Voltage-gated calcium (Cav) channels and protein kinase C (PKC) isozymes are involved in insulin secretion. In addition, Cavβ, one of the auxiliary subunits of Cav channels, also regulates the secretion of insulin as knockout of Cavβ3 (β3(-/-)) subunits in mice led to efficient glucose homeostasis and increased insulin levels. We examined whether other types of Cavβ subunits also have similar properties. In this regard, we used small interfering RNA (siRNA) of these subunits (20 μg each) to down-regulate them and examined blood glucose, serum insulin and PKC translocation in isolated pancreatic β cells of mice.
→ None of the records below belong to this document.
(** * CrossHair static prover core (crosshairlib.py): a shallow embedding

    The development follows the layout of the Python module:
    - [Outcome]: Python control flow (return value, raised exception,
      or a loop that has not finished within the fuel given);
    - [Ast]: the syntax trees of the [ast] module that the code inspects;
    - [Pattern]: [matches], [patthash], [replace_pattern_vars], the
      [RewriteEngine] and the [WrappedRewriteEngine];
    - [Registry]: [FnInfo] and [ModuleInfo];
    - [Compiler]: the [Z3Transformer] methods for comparisons and
      subscripts, with [z3apply] and [_merge_arg];
    - [Solver]: the selection of axioms and the verdict of [solve];
    - [Expansion]: the knowledge-expansion loop of [prove_assertion_fn];
    - [PatternMore], [RegistryMore], [CompilerMore], [SolverMore],
      [ExpansionMore]: what the properties of the second part need on
      top of these ([call_predicate], the loop that fills an engine,
      [find_weight], [check_assertion_fn], ...);
    - [PattToLambda]: [gensym] and [patt_to_lambda];
    - [CoreAxioms]: [core_assertions] and what its axioms say;
    - [PathCover]: the selection loop of [path_cover]
      (crosshair/path_cover.py). *)

From Stdlib Require Import ZArith Ascii String.
From stdpp Require Import base option list strings gmap sorting pretty.

Set Warnings "-register-all".

Local Open Scope string_scope.

(** ** Python outcomes *)

Module Outcome.

(** The exceptions the modelled code can raise. *)
Inductive exn : Type :=
| Exception (msg : string)
| KeyError (key : string)
| IndexError
| AttributeError (attr : string)
| NameError (name : string)
| TypeError (msg : string)
| Z3Exception (value : string).

(** What running a piece of code gives. [OutOfFuel] is what a recursion
    or loop of the Python code gives here when it has not finished
    within the fuel it was given; the code itself would go on. *)
Inductive res (A : Type) : Type :=
| Done (a : A)
| Raise (e : exn)
| OutOfFuel.
Arguments Done {A} a.
Arguments Raise {A} e.
Arguments OutOfFuel {A}.

#[global] Instance res_ret : MRet res := fun A a => Done a.
#[global] Instance res_bind : MBind res := fun A B f m =>
  match m with
  | Done a => f a
  | Raise e => Raise e
  | OutOfFuel => OutOfFuel
  end.

#[global] Instance res_fmap : FMap res := fun A B f m =>
  match m with
  | Done a => Done (f a)
  | Raise e => Raise e
  | OutOfFuel => OutOfFuel
  end.

End Outcome.
Export Outcome.

(** ** Syntax trees *)

Module Ast.

(** The classes of [ast] the prover distinguishes by name, with the
    fields it reads. Every other class (operators such as [Add],
    [Lambda], [Tuple], [arguments], ...) is an [Other] node: its class
    name and the values of its fields, in field order. A Python list
    that is handed around as a value (a [body], or a field of an [Other]
    node) is a [PyList]. Left out are the fields the prover neither reads
    nor sets on the nodes it builds: [ctx], [keywords] and the source
    positions. *)
Inductive node : Type :=
| Name (id : string)
| Num (n : Z)
| NameConstant (value : option bool)
| Call (func : node) (args : list node)
| BinOp (left op right : node)
| BoolOp (op : node) (values : list node)
| Compare (left : node) (ops : list node) (comparators : list node)
| Subscript (value : node) (slice : node)
| Index (value : node)
| Slice (lower upper step : option node)
| ExtSlice (dims : list node)
| Module (body : list node)
| Expr (value : node)
| arg (arg : string) (annotation : option node)
| Other (cls : string) (fields : list node)
| PyList (items : list node).

(** [type(node)] *)
Inductive nodetype : Type :=
| TName | TNum | TNameConstant | TCall | TBinOp | TBoolOp | TCompare
| TSubscript | TIndex | TSlice | TExtSlice | TModule | TExpr | Targ
| TOther (cls : string) | Tlist.

#[global] Instance nodetype_eq_dec : EqDecision nodetype.
Proof. solve_decision. Defined.

Definition type (n : node) : nodetype :=
  match n with
  | Name _ => TName
  | Num _ => TNum
  | NameConstant _ => TNameConstant
  | Call _ _ => TCall
  | BinOp _ _ _ => TBinOp
  | BoolOp _ _ => TBoolOp
  | Compare _ _ _ => TCompare
  | Subscript _ _ => TSubscript
  | Index _ => TIndex
  | Slice _ _ _ => TSlice
  | ExtSlice _ => TExtSlice
  | Module _ => TModule
  | Expr _ => TExpr
  | arg _ _ => Targ
  | Other cls _ => TOther cls
  | PyList _ => Tlist
  end.

(** [isinstance(x, ast.AST)]: everything but a Python list. *)
Definition is_AST (n : node) : bool :=
  match n with PyList _ => false | _ => true end.

(** Operator and context objects carry no fields. *)
Definition Add : node := Other "Add" [].
Definition Sub : node := Other "Sub" [].
Definition And : node := Other "And" [].
Definition Or : node := Other "Or" [].
Definition Lt : node := Other "Lt" [].
Definition LtE : node := Other "LtE" [].
Definition Eq : node := Other "Eq" [].

(** [type(op).__name__] *)
Definition type_name (n : node) : string :=
  match n with
  | Name _ => "Name"
  | Num _ => "Num"
  | NameConstant _ => "NameConstant"
  | Call _ _ => "Call"
  | BinOp _ _ _ => "BinOp"
  | BoolOp _ _ => "BoolOp"
  | Compare _ _ _ => "Compare"
  | Subscript _ _ => "Subscript"
  | Index _ => "Index"
  | Slice _ _ _ => "Slice"
  | ExtSlice _ => "ExtSlice"
  | Module _ => "Module"
  | Expr _ => "Expr"
  | arg _ _ => "arg"
  | Other cls _ => cls
  | PyList _ => "list"
  end.

End Ast.
Export Ast.

(** ** The pattern engine *)

Module Pattern.

(** A bindings dict: pattern-variable name to the subtree bound. *)
Abbreviation bindings := (gmap string node).

(** [patt.id[0] == '$'], with the [IndexError] of an empty identifier. *)
Definition starts_with_dollar (id : string) : res bool :=
  match id with
  | EmptyString => Raise IndexError
  | String c _ => Done (bool_decide (c = "$"%char))
  end.

(** [id[1:]] *)
Definition tail (id : string) : string :=
  match id with
  | EmptyString => EmptyString
  | String _ s => s
  end.

(** [all(m(ni, pi, b) for (ni, pi) in zip(ns, ps))]: [zip] stops at the
    shorter list, [all] stops at the first [False]; the dict [b] is the
    same object throughout, so each call sees what the earlier ones
    left in it. *)
Definition all_zip (m : node → node → bindings → res (bool * bindings)) :
    list node → list node → bindings → res (bool * bindings) :=
  fix go ns ps b :=
    match ns, ps with
    | ni :: ns', pi :: ps' =>
        '(ok, b') ← m ni pi b;
        if ok : bool then go ns' ps' b' else Done (false, b')
    | _, _ => Done (true, b)
    end.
While the down-regulation of Cavβ2 and β3 subunits increased serum insulin levels and caused efficient glucose homeostasis, the down-regulation of Cavβ1 and β4 subunits failed to affect both these parameters. Examination of PKC isozymes in the pancreatic β-cells of Cavβ2- or β3 siRNA-injected mice showed that three PKC isozymes, viz., PKC α, βII and θ, translocated to the membrane. This suggests that when present, Cavβ2 and β3 subunits inhibited PKC activation. Among these three isozymes, only PKCα siRNA inhibited insulin and increased glucose concentrations. It is possible that the activation of PKCs βII and θ is not sufficient for the release of insulin and PKCα is the mediator of insulin secretion under the control of Cavβ subunits. Since Cavβ subunits are present intracellularly, it is possible that they (1) inhibited the translocation of PKC isozymes to the membrane and (2) decreased the interaction between Cav channels and PKC isozymes and thus the secretion of insulin.